* **Activity**
The entries below hold a line with "although the store" and a line with "float_of_str c = Some". Return those lines and all that lie between them, exactly and only.

(Stored data entries)
===
(** One access to a two-way set, whatever the set holds: a hit stamps the
    slot found, a miss stamps the victim and installs the line there. *)
Lemma two_way_access (Y : Z) (wr : bool) (c : Cache LL) (l0 l1 : option Z)
    (t0 t1 k : Z) :
  wf c -> is_addr Y ->
  two_way_set (set_of (tag_of Y)) c l0 t0 l1 t1 k -> k < TIMESTAMP_MAX ->
  exists c', Cache_access Y wr c = Ok c' /\ wf c' /\
    if decide (l0 = Some (tag_of Y))
    then two_way_set (set_of (tag_of Y)) c' l0 (k + 1) l1 t1 (k + 1)
    else if decide (l1 = Some (tag_of Y))
    then two_way_set (set_of (tag_of Y)) c' l0 t0 l1 (k + 1) (k + 1)
    else if decide (l1 = None \/ t0 < t1)
    then two_way_set (set_of (tag_of Y)) c' l0 t0 (Some (tag_of Y)) (k + 1)
           (k + 1)
    else two_way_set (set_of (tag_of Y)) c' (Some (tag_of Y)) (k + 1) l1 t1
           (k + 1).
Proof.
  intros Hwf HaY Q Hk.
  pose proof (set_of_range (tag_of Y)) as Hs.
  pose proof (two_way_victim _ c l0 l1 t0 t1 k Hs Q) as Hvic.
  set (s := set_of (tag_of Y)) in *.
  destruct (way1_slot_in_range s c Hwf Hs) as (Hlo & Hta & Hts & Hsm).
  pose proof Q as (E0 & Et0 & E1 & Et1 & Ek).
  assert (Hk0 : 0 <= k) by (destruct Hwf as (_ & _ & _ & Hr);
                            specialize (Hr s); lia).
  assert (Hmax : rd (tsmax c) s <> TIMESTAMP_MAX) by lia.
  assert (Hu : u32 (rd (tsmax c) s + 1) = k + 1)
    by (rewrite Ek; apply u32_small; unfold TIMESTAMP_MAX in Hk; lia).
  destruct (findMatch Y c) as [idx|] eqn:Em.
  - (* hit *)
    assert (Ec : Cache_access Y wr c =
                 Ok {| lowerLevel := lowerLevel c; tagarray := tagarray c;
                       tsarray := upd (tsarray c) idx (k + 1);
                       tsmax := upd (tsmax c) s (k + 1);
                       accesses := u64 (accesses c + 1);
                       misses := misses c |}).
    { rewrite (Cache_access_hit Y wr c idx Em).
      rewrite updateRepl_Ok by exact Hmax. simpl. fold s. rewrite Hu.
      reflexivity. }
    eexists. split; [exact Ec|].
    split; [eapply wf_Cache_access; [exact Hwf|exact Ec]|].
    destruct (findMatch_Some Y idx c Em) as [(Hidx & Hv) Hfirst]. fold s in Hidx.
    apply slot_line_Some in Hv.
    destruct (set_two_slots s idx Hs Hidx) as [-> | ->].
    + rewrite decide_True by congruence.
      unfold Qcache.two_way_set. simpl.
      rewrite !rd_upd_eq by lia. rewrite !rd_upd_ne by lia. tauto.
    + rewrite decide_False.
      * rewrite decide_True by congruence.
        unfold Qcache.two_way_set. simpl.
        rewrite !rd_upd_eq by lia. rewrite !rd_upd_ne by lia. tauto.
      * intros H0. rewrite <- E0 in H0. apply slot_line_Some in H0.
        assert (set_lo s + 1 <= set_lo s); [|lia].
        apply Hfirst. fold s.
        split; [apply (two_slots_in_set _ Hs)|exact H0].
  - (* miss *)
    destruct (Hdev (u64 (tag_of Y ≪ L2LINESZ)) wr (lowerLevel c)) as [ll' Hll].
    assert (Ec : Cache_access Y wr c =
                 Ok {| lowerLevel := ll';
                       tagarray := upd (tagarray c) (findVictim s c)
                                     (line_word (tag_of Y));
                       tsarray := upd (tsarray c) (findVictim s c) (k + 1);
                       tsmax := upd (tsmax c) s (k + 1);
                       accesses := u64 (accesses c + 1);
                       misses := u64 (misses c + 1) |}).
    { rewrite (Cache_access_miss Y wr c Em).
      rewrite (access_miss_Ok Y wr (count_access c) ll' Hll Hmax).
      simpl. fold s. rewrite Hu. reflexivity. }
    eexists. split; [exact Ec|].
    split; [eapply wf_Cache_access; [exact Hwf|exact Ec]|].
    pose proof (findMatch_None Y c Em) as Hnone. fold s in Hnone.
    assert (H0 : l0 <> Some (tag_of Y)).
    { intros H0. rewrite <- E0 in H0. apply slot_line_Some in H0.
      apply (Hnone (set_lo s)).
      split; [apply (two_slots_in_set _ Hs)|exact H0]. }
    assert (H1 : l1 <> Some (tag_of Y)).
    { intros H1. rewrite <- E1 in H1. apply slot_line_Some in H1.
      apply (Hnone (set_lo s + 1)).
      split; [apply (two_slots_in_set _ Hs)|exact H1]. }
    rewrite (decide_False (P := l0 = _)) by exact H0.
    rewrite (decide_False (P := l1 = Some _)) by exact H1.
    rewrite Hvic. unfold Qcache.two_way_set. simpl.
    destruct (decide (l1 = None \/ t0 < t1)) as [_|_].
    + rewrite (slot_line_installed _ (set_lo s + 1) Y HaY)
        by (apply rd_upd_eq; lia).
      rewrite (slot_line_ext (tagarray c) _ (set_lo s))
        by (apply rd_upd_ne; lia).
      rewrite !rd_upd_eq by lia. rewrite !rd_upd_ne by lia. tauto.
    + rewrite (slot_line_installed _ (set_lo s) Y HaY)
        by (apply rd_upd_eq; lia).
      rewrite (slot_line_ext (tagarray c) _ (set_lo s + 1))
        by (apply rd_upd_ne; lia).
      rewrite !rd_upd_eq by lia. rewrite !rd_upd_ne by lia. tauto.
Qed.
Lemma PPT_turn_failed splitext vid out w :
  let sreq := status_request (api_key w) vid in
  let res := http w (clock w) sreq in
  reports res "failed" ->
  PPT.loop_body splitext vid out w = (Ok Break, after w 1 [EHttp sreq res]).
Proof.
  intros sreq res Hf. unfold PPT.loop_body, try_except.
  pose proof (PPT_attempt_eq splitext vid out w) as H.
  cbv zeta in H. fold sreq res in H. rewrite H.
  destruct (PPT_observe_reports res _ Hf) as (inner & -> & _).
  rewrite is_str_other by (intros E; apply completed_not_failed; auto).
  rewrite is_str_py_true. reflexivity.
Qed.


(** ** Turns of a loop as rounds of events *)

Lemma turns_rounds (P : pystr -> list event -> Prop) body :
  (forall w w', body w = (Ok Continue, w') ->
     exists k round, w' = after w k round /\ P (api_key w) round) ->
  forall n w wn, turns n body w = Some wn ->
    exists k rounds, wn = after w k (concat rounds) /\ Forall (P (api_key w)) rounds.
Proof.
  intros Hstep n. induction n as [|n IH]; intros w wn; simpl.
  - intros [= <-]. exists O, []. rewrite after_0_nil. split; [reflexivity|constructor].
  - destruct (body w) as [[[]|e] w1] eqn:Hb; try discriminate.
    intros Ht. destruct (Hstep _ _ Hb) as (k & round & -> & HP).
    destruct (IH _ _ Ht) as (k' & rounds & -> & HPs).
    exists (k + k')%nat, (round :: rounds). rewrite after_after. split; [reflexivity|].
    constructor; assumption.
Qed.






Lemma while_true_leaves n fuel body w wn r w' :
  turns n body w = Some wn -> (n < fuel)%nat -> leaves body wn r w' ->
  while_true fuel body w = Some (r, w').
Proof.
  intros Ht Hn Hl. apply while_true_returns. eauto.
Qed.
(** X16. Choice 3 with an index that int() accepts but that is out of range,
    followed by a name and three numbers, prints 'Data edited successfully.'
    although the store and the file are left exactly as they were. *)
Theorem choice_3_out_of_range (t : Session) (line name c p b : string) (i : Z)
    (x y z : float) (rest : list string) :
  stdin t = "3" :: line :: name :: c :: p :: b :: rest →
  int_of_str line = Some i →
  float_of_str c = Some x → float_of_str p = Some y → float_of_str b = Some z →
  ¬ (0 ≤ i < Z.of_nat (length (data (self (data_manager t)))))%Z →
  turn t = (Value true,
            mkSession (data_manager t) rest
              (stdout t ++ asked ++
               [Prompt "Enter the index to edit: "; Prompt "Enter Food Item: ";
                Prompt "Enter Calories: "; Prompt "Enter Protein: ";
                Prompt "Enter Carbs: "; Print "Data edited successfully."])).
Proof.
  intros Hin Hi Hc Hp Hb Hrange. rewrite (turn_choice t _ _ Hin).
  unfold act. cbn [String.eqb Ascii.eqb Bool.eqb]. shell. rewrite Hi. shell.
  rewrite Hc. shell. rewrite Hp. shell. rewrite Hb. shell.
  rewrite edit_data_out_of_range by done.
  told.
Qed.

(** X17. Choice 5 on a store without records ends the whole run with an
    uncaught StatisticsError, whatever field is named: nothing is printed
    after the field prompt and the store is unchanged. *)
Theorem choice_5_on_empty_store (fuel : nat) (t : Session) (field : string)
    (rest : list string) :
  stdin t = "5" :: field :: rest →
  data (self (data_manager t)) = [] →
  run (S fuel) t
  = (Raised StatisticsError,
     mkSession (data_manager t) rest
       (stdout t ++ asked ++
        [Prompt "Enter the field for analysis (calories, protein, carbs): "])).
Proof.
  intros Hin Hdata. cbn [run]. rewrite (turn_choice t _ _ Hin).
  unfold act. cbn [String.eqb Ascii.eqb Bool.eqb]. shell.
  rewrite calculate_mean_run, Hdata. cbn.
  told.
Qed.
(* ===== verification/_CoqProject ===== *)
-Q . S2P
Prelude.v
Errors.v
Sha256.v
ByteIO.v
Transaction.v
Block.v
Utxo.v
TxValidation.v
BlockValidation.v
Samples.v
CoreTheorems.v
Mempool.v
PoolTheorems.v
Chain.v
BlockBuilder.v
ChainStore.v
ChainTheorems.v
P2pMessage.v
Effects.v
Text.v
SocketIO.v
Handles.v
Peers.v
Config.v
ConfigJson.v
Args.v
P2pPayloads.v
NetTheorems.v
Fuzz.v
PeerState.v
PeerInv.v
Network.v
RelaySync.v
Liveness.v
RelayCases.v
NodeStart.v
Serving.v
Scenario.v
Simulator.v
Twins.v
NodeSamples.v
Shipped.v
NodeTheorems.v
SessionTheorems.v
ServerTheorems.v
Cli.v
CliTheorems.v
(** [process_block(buffer_.data()); buffer_len_ = 0;] *)
Definition flush_block (c : Sha256) : Sha256 :=
  mkSha256 (process_block (state_ c) (buffer_ c)) (buffer_ c) 0 (total_bytes_ c).

Definition update_byte (c : Sha256) (b : byte) : Sha256 :=
  let c := push_byte c b in
  let c := if decide (buffer_len_ c = kBlockSize) then flush_block c else c in
  mkSha256 (state_ c) (buffer_ c) (buffer_len_ c) (wrap64 (total_bytes_ c + 1)).

Definition update (c : Sha256) (data : list byte) : Sha256 := foldl update_byte c data.

(** [while (buffer_len_ < n) buffer_[buffer_len_++] = 0U;] *)
Definition zero_fill (n : nat) (c : Sha256) : Sha256 :=
  foldl push_byte c (replicate (n - buffer_len_ c) x00).

Definition store_word (x : Z) : list byte :=
  [ byte_of (Z.land (Z.shiftr x 24) 0xff); byte_of (Z.land (Z.shiftr x 16) 0xff);
    byte_of (Z.land (Z.shiftr x 8) 0xff); byte_of (Z.land x 0xff) ].

(** The eight length bytes, most significant first. *)
Definition length_bytes (bit_length : Z) : list byte :=
  (λ i, byte_of (Z.land (Z.shiftr bit_length (i * 8)) 0xff)) <$> [7; 6; 5; 4; 3; 2; 1; 0].

Definition finalize (c : Sha256) : Hash256 :=
  let bit_length := wrap64 (total_bytes_ c * 8) in
  let c := push_byte c x80 in
  let c := if decide (kBlockSize - 8 < buffer_len_ c)%nat
           then flush_block (zero_fill kBlockSize c) else c in
  let c := zero_fill (kBlockSize - 8) c in
  let c := foldl push_byte c (length_bytes bit_length) in
  let c := mkSha256 (process_block (state_ c) (buffer_ c)) (buffer_ c) (buffer_len_ c)
             (total_bytes_ c) in
  mjoin (store_word <$> state_ c).

(** The message is a value before it is hashed: [strict] is the identity (see
    [strict_id]) and inspects every byte, so that the hash of a message with
    unknown bytes does not unfold. *)
Fixpoint strict_rev (l acc : list byte) : list byte :=
  match l with
  | [] => acc
  | b :: l => if Byte.eqb b x00 then strict_rev l (x00 :: acc) else strict_rev l (b :: acc)
  end.
Definition strict (l : list byte) : list byte := rev_append (strict_rev l []) [].

Definition sha256 (data : list byte) : Hash256 := finalize (update sha256_init (strict data)).

Definition sha256d (data : list byte) : Hash256 := sha256 (sha256 data).

(** ** Hexadecimal *)

(** A [char] as its code. *)
Definition hex_digit (c : Ascii.ascii) : option Z :=
  let n := Z.of_N (Ascii.N_of_ascii c) in
  if (48 <=? n) && (n <=? 57) then Some (n - 48)
  else if (97 <=? n) && (n <=? 102) then Some (n - 97 + 10)
  else if (65 <=? n) && (n <=? 70) then Some (n - 65 + 10)
  else None.

Fixpoint hex_pairs (cs : list Ascii.ascii) : Result (list byte) :=
  match cs with
  | hi :: lo :: rest =>
      match hex_digit hi, hex_digit lo with
      | Some h, Some l =>
          bs ← hex_pairs rest;
          mret (byte_of (Z.lor (Z.shiftl h 4) l) :: bs)
      | _, _ => make_error kParseError "hash hex contains invalid characters"
      end
  | _ => mret []
  end.
(* ===== verification/ByteIO.v ===== *)
(** * Canonical byte encoding ([include/blockchain/serialization/byte_io.hpp],
    [src/serialization/byte_io.cpp])

    [ByteWriter] appends to a buffer; [ByteReader] advances a position over its
    input, checking the bounds first.  A read either fails (the caller then drops
    the reader) or returns the value and the advanced reader.

    [CodecOk] is the contract every serialisable type of the node is proved to
    meet: a value reads back from its own encoding, and every encoding that is
    accepted is the encoding of the value read (there is one valid encoding per
    value). *)

From S2P Require Import Prelude Errors Sha256.
From Stdlib Require Import Strings.Byte.

(** ** Writer *)

Record ByteWriter := mkWriter { wbuffer_ : list byte }.

Definition empty_writer : ByteWriter := mkWriter [].

Definition push_back (w : ByteWriter) (b : byte) : ByteWriter :=
  mkWriter (wbuffer_ w ++ [b]).

(** [for (shift = 0; shift < 8 * n; shift += 8) buffer_.push_back((value >> shift) & 0xff)] *)
Definition put_le (n : nat) (value : Z) (w : ByteWriter) : ByteWriter :=
  foldl (λ w i, push_back w (byte_of (Z.land (Z.shiftr value (8 * Z.of_nat i)) 0xff)))
    w (seq 0 n).
(* ===== verification/Utxo.v ===== *)
(** * The set of unspent outputs ([include/blockchain/state/utxo_set.hpp],
    [src/state/utxo_set.cpp])

    [std::map<OutPoint, Coin, OutPointLess>] is a [gmap]; its iteration order is
    [in_order OutPointLess].  A failing [add] or [spend] leaves the set as it was. *)

From S2P Require Import Prelude Errors Sha256 ByteIO Transaction.

(** ** Orders *)

(** [std::lexicographical_compare] with the comparison of bytes as unsigned values *)
Fixpoint lexicographical_compare (lhs rhs : list byte) : bool :=
  match lhs, rhs with
  | _, [] => false
  | [], _ :: _ => true
  | a :: lhs, b :: rhs =>
      if byte_val a <? byte_val b then true
      else if byte_val b <? byte_val a then false
      else lexicographical_compare lhs rhs
  end.

(** [mempool::Hash256Less] *)
Definition Hash256Less (lhs rhs : Hash256) : bool := lexicographical_compare lhs rhs.

Definition OutPointLess (lhs rhs : OutPoint) : bool :=
  if decide (op_txid lhs = op_txid rhs) then op_index lhs <? op_index rhs
  else lexicographical_compare (op_txid lhs) (op_txid rhs).

(** ** Coins *)

Record Coin := mkCoin { output : TxOutput; cheight : Z; coinbase : bool }.

#[global] Instance Coin_eq_dec : EqDecision Coin.
Proof. solve_decision. Defined.

Abbreviation UtxoSet := (gmap OutPoint Coin).

(** The message suffix [to_hex(txid) + ":" + to_string(index)] *)
Definition outpoint_str (o : OutPoint) : string :=
  to_hex (op_txid o) +:+ ":" +:+ std_to_string (op_index o).

Definition utxo_contains (outpoint : OutPoint) (utxos : UtxoSet) : bool :=
  match utxos !! outpoint with Some _ => true | None => false end.

Definition utxo_find (outpoint : OutPoint) (utxos : UtxoSet) : option Coin := utxos !! outpoint.

(** [UtxoSet::add]: [try_emplace], an error when the key was present. *)
Definition utxo_add (outpoint : OutPoint) (coin : Coin) (utxos : UtxoSet) : Result UtxoSet :=
  match utxos !! outpoint with
  | Some _ => make_error kInvalidStateTransition
                ("duplicate UTXO for outpoint " +:+ outpoint_str outpoint)
  | None => mret (<[outpoint := coin]> utxos)
  end.

(** [UtxoSet::spend]: the coin and the set without it. *)
Definition utxo_spend (outpoint : OutPoint) (utxos : UtxoSet) : Result (Coin * UtxoSet) :=
  match utxos !! outpoint with
  | None => make_error kInvalidStateTransition
              ("spend of unknown outpoint " +:+ outpoint_str outpoint)
  | Some coin => mret (coin, delete outpoint utxos)
  end.

Definition utxo_size (utxos : UtxoSet) : Z := Z.of_nat (size utxos).

(** ** The comparators are strict total orders *)

Lemma lex_irrefl a : lexicographical_compare a a = false.
Proof. induction a as [|x a IH]; simpl; [done|]. by rewrite Z.ltb_irrefl. Qed.

Lemma lex_trans a b c :
  lexicographical_compare a b = true → lexicographical_compare b c = true →
  lexicographical_compare a c = true.
Proof.
  revert b c. induction a as [|x a IH]; intros [|y b] [|z c]; simpl; try done.
  destruct (byte_val x <? byte_val y) eqn:E1, (byte_val y <? byte_val z) eqn:E2;
    destruct (byte_val y <? byte_val x) eqn:E3, (byte_val z <? byte_val y) eqn:E4; try done;
    intros H1 H2;
    destruct (byte_val x <? byte_val z) eqn:E5, (byte_val z <? byte_val x) eqn:E6; try done;
    try lia; eauto.
Qed.

Lemma lex_total a b :
  lexicographical_compare a b = false → lexicographical_compare b a = false → a = b.
Proof.
  revert b. induction a as [|x a IH]; intros [|y b]; simpl; try done.
  destruct (byte_val x <? byte_val y) eqn:E1, (byte_val y <? byte_val x) eqn:E2; try done.
  intros H1 H2. f_equal; [apply byte_val_inj; lia|by apply IH].
Qed.

#[global] Instance Hash256Less_strict : StrictTotal Hash256Less.
Proof. split; [apply lex_irrefl|apply lex_trans|apply lex_total]. Qed.

#[global] Instance OutPointLess_strict : StrictTotal OutPointLess.
Proof.
  unfold OutPointLess. split.
  - intros o. rewrite decide_True by done. apply Z.ltb_irrefl.
  - intros [h1 i1] [h2 i2] [h3 i3]; cbn [op_txid op_index].
    repeat case_decide; subst; try done; try lia; try apply lex_trans.
    intros H1 H2. pose proof (lex_trans _ _ _ H1 H2) as H3. by rewrite lex_irrefl in H3.
  - intros [h1 i1] [h2 i2]; cbn [op_txid op_index].
    repeat case_decide; subst; try done.
    + intros. f_equal. lia.
    + intros H1 H2. by apply lex_total in H1.
Qed.

(** ** Value of a set of coins *)

Definition coin_value (c : Coin) : Z := value (output c).

Definition utxo_value (utxos : UtxoSet) : Z := map_sum coin_value utxos.

(** ** Well-formed sets: the ranges of the C++ types *)

Definition coin_wf (c : Coin) : Prop := output_wf (output c) ∧ is_u32 (cheight c).

Definition utxos_wf (utxos : UtxoSet) : Prop := map_Forall (λ o c, outpoint_wf o ∧ coin_wf c) utxos.

#[global] Instance utxos_wf_dec utxos : Decision (utxos_wf utxos).
Proof. unfold utxos_wf, outpoint_wf, coin_wf. apply _. Defined.

Lemma utxos_wf_empty : utxos_wf ∅.
Proof. apply map_Forall_empty. Qed.

Lemma utxos_wf_values utxos : utxos_wf utxos → map_Forall (λ _ c, 0 ≤ coin_value c) utxos.
Proof. intros Hwf o c Hc. destruct (Hwf o c Hc) as [_ [[[Hv _] _] _]]. done. Qed.

Lemma utxo_value_nonneg utxos : utxos_wf utxos → 0 ≤ utxo_value utxos.
Proof. intros Hwf. by apply map_sum_nonneg, utxos_wf_values. Qed.

Lemma utxo_add_Ok o c utxos utxos' :
  utxo_add o c utxos = Ok utxos' ↔ utxos !! o = None ∧ utxos' = <[o := c]> utxos.
Proof.
  unfold utxo_add. destruct (utxos !! o) eqn:E; split.
  - intros H. discriminate H.
  - intros [H _]. discriminate H.
  - intros [= <-]. done.
  - by intros [_ ->].
Qed.

Lemma utxo_spend_Ok o c utxos utxos' :
  utxo_spend o utxos = Ok (c, utxos') ↔ utxos !! o = Some c ∧ utxos' = delete o utxos.
Proof.
  unfold utxo_spend. destruct (utxos !! o) eqn:E; split.
  - intros [= <- <-]. done.
  - by intros [[= ->] ->].
  - intros H. discriminate H.
  - intros [H _]. discriminate H.
Qed.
===
* **Output below**
    although the store and the file are left exactly as they were. *)
Theorem choice_3_out_of_range (t : Session) (line name c p b : string) (i : Z)
    (x y z : float) (rest : list string) :
  stdin t = "3" :: line :: name :: c :: p :: b :: rest →
  int_of_str line = Some i →
  float_of_str c = Some x → float_of_str p = Some y → float_of_str b = Some z →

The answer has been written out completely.